Tommy wrote You Said It, a 16-bar form at medium tempo with a warm melody, and scored both the theme and the backgrounds to Stanley's choruses so that the group sounds bigger than a sextet. Stanley's solo is typically well-paced as it opens with staccato jabs, blossoms into more flowing lines, and then retreats to melodic counterpunching after the supportive riff commences. Warren gets his only solo of the session between Burrell and Clark, and digs deeply on his second chorus. There is a suggestion of Horace Silver in the arrangement's framing pedal point, and of Tadd Dameron in the way the changes ultimately resolve. The master take of Stanley's Brother Tom and its previously unissued alternate illustrate the judgment calls that took place when Lion assembled his LP programs. The session log indicates that he preferred the alternate, which is faster and nearly a minute shorter, but went with the earlier take as the master because of its superior tenor solo. There are other delights on the master, including the section of the first trumpet chorus where Tommy strolls (shades of Oleo, which like Brother Tom is based on I Got Rhythm chord changes), the great Burrell/Clark interaction during the guitar solo, and Clark's luminous choruses; but the alternate also has strong work from all hands, and both takes bring the best out of the rhythm section. The last two of Stanley's four choruses on each take are supported by band riffs, which inspire echoes of Sonny Stitt on the alternate. The melody is boppish, and in true bebop manner the bridge is left open for blowing - by Stanley on the way in and Harewood on the way out.

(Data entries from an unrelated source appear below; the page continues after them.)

(** X14. Each line of a tickets file is either loaded or leaves registry
    and ledger as they were.  It is loaded, and counted in
    [loadedTickets], exactly when it parses, the constructor of [Ticket]
    accepts its fields, its train exists and its seat is in range and
    available; then that seat is taken.  Otherwise it is counted in
    [errorCount]; this includes the row whose seat was reserved before the
    constructor refused it, the seat being released again. *)
Theorem loadTicketsFromCSV_line_all_or_nothing line l :
  let l' := loadTicketsFromCSV_line line l in
  (∃ row ref train,
     parseTicketLine line = Ok row ∧ valid_ticket_row row ∧
     findTrainRef (trains (sys l)) (row_ticketTrainId row) = Ok (ref, train) ∧
     isSeatAvailable train (row_seatNumber row) = Ok true ∧
     trains (sys l') =
       <[ref := with_seat train (row_seatNumber row) false]> (trains (sys l)) ∧
     bookings (sys l') =
       fst (emplace (row_bookingId row)
              (ticket_of_row (clock (sys l) 0%nat) row) (bookings (sys l))) ∧
     loadedTickets l' = wrap32 (loadedTickets l + 1) ∧
     errorCount l' = errorCount l) ∨
  (trains (sys l') = trains (sys l) ∧ bookings (sys l') = bookings (sys l) ∧
   loadedTickets l' = loadedTickets l ∧
   errorCount l' = wrap32 (errorCount l + 1) ∧
   ∀ row, parseTicketLine line = Ok row →
     ¬ (valid_ticket_row row ∧
        seat_free (trains (sys l)) (row_ticketTrainId row) (row_seatNumber row))).
Proof.
  cbv zeta. unfold loadTicketsFromCSV_line.
  destruct (parseTicketLine line) as [row|e] eqn:Hp.
  2:{ right. split_and!; try done. }
  destruct (loadTicketRow_outcome line row l)
    as [(Ht & Hb & Hl & He)|(ref & train & Hf & Hfree & Hv & Hrow)].
  - right. split_and!; try done. intros row' [= <-] [Hv (train & Hft & Hfree)].
    apply findTrain_Ok in Hft as [ref Hf].
    rewrite (loadTicketRow_success _ _ _ _ _ Hf Hfree Hv) in He.
    cbn in He. symmetry in He. by apply wrap32_succ_ne in He.
  - left. exists row, ref, train. rewrite Hrow. split_and!; done.
Qed.

Lemma line_counters line l :
  (loadedTickets (loadTicketsFromCSV_line line l) = wrap32 (loadedTickets l + 1) ∧
   errorCount (loadTicketsFromCSV_line line l) = errorCount l ∧
   (size (bookings (sys (loadTicketsFromCSV_line line l))) ≤
    S (size (bookings (sys l))))%nat) ∨
  (loadedTickets (loadTicketsFromCSV_line line l) = loadedTickets l ∧
   errorCount (loadTicketsFromCSV_line line l) = wrap32 (errorCount l + 1) ∧
   bookings (sys (loadTicketsFromCSV_line line l)) = bookings (sys l)).
Proof.
  unfold loadTicketsFromCSV_line.
  destruct (parseTicketLine line) as [row|e] eqn:Hp; [|by right].
  destruct (loadTicketRow_outcome line row l)
    as [(Ht & Hb & Hl & He)|(ref & train & Hf & Hfree & Hv & ->)]; [by right|].
  left. cbn. split; [done|]. split; [done|]. unfold emplace.
  destruct (bookings (sys l) !! row_bookingId row) eqn:Hb; cbn; [lia|].
  by rewrite map_size_insert_None.
Qed.

Lemma load_lines_counters lines l :
  0 ≤ loadedTickets l → 0 ≤ errorCount l →
  loadedTickets l + errorCount l + Z.of_nat (length lines) ≤ INT_MAX →
  Z.of_nat (size (bookings (sys l))) ≤ loadedTickets l →
  0 ≤ loadedTickets (load_lines lines l) ∧ 0 ≤ errorCount (load_lines lines l) ∧
  loadedTickets (load_lines lines l) + errorCount (load_lines lines l) =
    loadedTickets l + errorCount l + Z.of_nat (length lines) ∧
  Z.of_nat (size (bookings (sys (load_lines lines l)))) ≤
    loadedTickets (load_lines lines l).
Proof.
  revert l. induction lines as [|line lines IH]; intros l Hl He Hmax Hsize.
  { simpl. lia. }
  change (load_lines (line :: lines) l)
    with (load_lines lines (loadTicketsFromCSV_line line l)).
  cbn [length] in *. unfold INT_MAX in *.
  assert (Hw : ∀ z, 0 ≤ z → z + 1 ≤ 2 ^ 31 - 1 → wrap32 (z + 1) = z + 1).
  { intros z ? ?. apply wrap32_in_int. unfold in_int, INT_MIN, INT_MAX. lia. }
  destruct (line_counters line l) as [(H1 & H2 & H3)|(H1 & H2 & H3)].
  - rewrite Hw in H1 by lia.
    destruct (IH (loadTicketsFromCSV_line line l)) as (? & ? & ? & ?); lia.
  - rewrite Hw in H2 by lia.
    destruct (IH (loadTicketsFromCSV_line line l)) as (? & ? & ? & ?);
      rewrite ?H3; lia.
Qed.

(** X15. Every line after the header raises exactly one of the two
    counters of [loadTicketsFromCSV]: for a file of fewer than 2^31 lines
    [loadedTickets] and [errorCount] add up to the number of those lines.
    The ledger holds at most [loadedTickets] tickets, fewer when booking
    ids repeat. *)
Theorem loadTicketsFromCSV_counters lines st :
  Z.of_nat (length (tail lines)) ≤ INT_MAX →
  let l := loadTicketsFromCSV_loop lines st in
  0 ≤ loadedTickets l ∧ 0 ≤ errorCount l ∧
  loadedTickets l + errorCount l = Z.of_nat (length (tail lines)) ∧
  Z.of_nat (size (bookings (sys l))) ≤ loadedTickets l.
Proof.
  intros Hlen. cbv zeta. unfold loadTicketsFromCSV_loop.
  destruct (load_lines_counters (tail lines)
              (mkTicketLoad (with_bookings st ∅) 0 0)) as (? & ? & ? & ?).
  - cbn. lia.
  - cbn. lia.
  - cbn. lia.
  - cbn. rewrite map_size_empty. lia.
  - cbn in *. split_and!; try done.
Qed.

Lemma seat_free_before_take ts id ref train seat id' seat' :
  findTrainRef ts id = Ok (ref, train) →
  isSeatAvailable train seat = Ok true →
  seat_free (<[ref := with_seat train seat false]> ts) id' seat' →
  seat_free ts id' seat'.
Proof.
  intros Hf Hfree (t & Ht & Hs).
  pose proof (findTrainRef_Ok _ _ _ _ Hf) as [_ Hid].
  rewrite (findTrain_store _ _ _ _ _ _ Hf) in Ht by done.
  destruct (decide (id' = id)) as [->|]; [|by exists t].
  injection Ht as <-. exists train. split; [by eapply findTrain_of_ref|].
  pose proof (proj1 (isSeatAvailable_Ok _ _ _) Hfree) as [Hr Hat].
  apply seat_at_true in Hat.
  destruct (decide (seat' = seat)) as [->|Hne].
  - rewrite isSeatAvailable_with_seat_eq in Hs; [done | done |].
    by eapply lookup_lt_Some.
  - rewrite isSeatAvailable_with_seat_ne in Hs; [done | lia | done].
Qed.

Lemma load_lines_free_before lines l (ts0 : list Train) :
  (∀ id s, seat_free (trains (sys l)) id s → seat_free ts0 id s) →
  (∀ b t, bookings (sys l) !! b = Some t →
     bookingId t = b ∧ valid_ticket_row
       (mkTicketRow (bookingId t) (ticketTrainId t) (seatNumber t)
          (passengerName t) "") ∧
     seat_free ts0 (ticketTrainId t) (seatNumber t)) →
  ∀ b t, bookings (sys (load_lines lines l)) !! b = Some t →
     bookingId t = b ∧ valid_ticket_row
       (mkTicketRow (bookingId t) (ticketTrainId t) (seatNumber t)
          (passengerName t) "") ∧
     seat_free ts0 (ticketTrainId t) (seatNumber t).
Proof.
  revert l. induction lines as [|line lines IH]; intros l Hfree Hled; [done|].
  cbn [load_lines foldl]. fold (load_lines lines). apply IH.
  - intros id s. destruct (loadTicketsFromCSV_line_outcome line l)
      as [(-> & _)|(row & ref & train & _ & Hf & Ha & _ & ->)]; [apply Hfree|].
    cbn. intros H. apply Hfree. by eapply seat_free_before_take.
  - intros b t. destruct (loadTicketsFromCSV_line_outcome line l)
      as [(_ & -> & _)|(row & ref & train & _ & Hf & Ha & Hv & ->)]; [apply Hled|].
    intros H. apply bookings_row_loaded_ticket in H as [H|(-> & _ & ->)];
      [by apply Hled|].
    cbn. split; [done|]. split; [done|]. apply Hfree.
    exists train. split; [by eapply findTrain_of_ref | done].
Qed.

(** X16. After [loadTicketsFromCSV] every ticket of the ledger comes from
    the file: it is stored under its own booking id, its fields are ones the
    constructor accepts, the seat it names was available in the registry as
    it stood before the load and is taken after it. *)
Theorem loadTicketsFromCSV_tickets_had_free_seats lines st bid t :
  let l := loadTicketsFromCSV_loop lines st in
  bookings (sys l) !! bid = Some t →
  bookingId t = bid ∧ bid ≠ "" ∧ 0 < ticketTrainId t ∧ passengerName t ≠ "" ∧
  seat_free (trains st) (ticketTrainId t) (seatNumber t) ∧
  seat_taken (trains (sys l)) (ticketTrainId t) (seatNumber t).
Proof.
  cbv zeta. intros Hb.
  assert (Hc : consistent (sys (loadTicketsFromCSV_loop lines st))).
  { apply load_lines_consistent. by apply consistent_empty. }
  destruct (load_lines_free_before (tail lines)
              (mkTicketLoad (with_bookings st ∅) 0 0) (trains st))
    with (b := bid) (t := t) as (Hid & (Hne & Hpos & _ & Hpn) & Hfree).
  - done.
  - intros b t'. cbn. by rewrite lookup_empty.
  - exact Hb.
  - simpl in *. split_and!; try done; [congruence|].
    destruct Hc as [Hinv _]. exact (Hinv _ _ Hb).
Qed.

Cotton Walk, a medium-slow blues by Stanley, has a main melodic phrase quite close to Benny Golson's popular Killer Joe. It features more supportive riffing behind the fourth and fifth of Stanley's six choruses and the last of Tommy's three, Warren's steady and inspiring walking lines, and a demonstration of blues mastery by each of the four soloists. Clark, who succumbed to his longtime heroin addiction early in 1963, sounds as good as ever in both his solo and comping.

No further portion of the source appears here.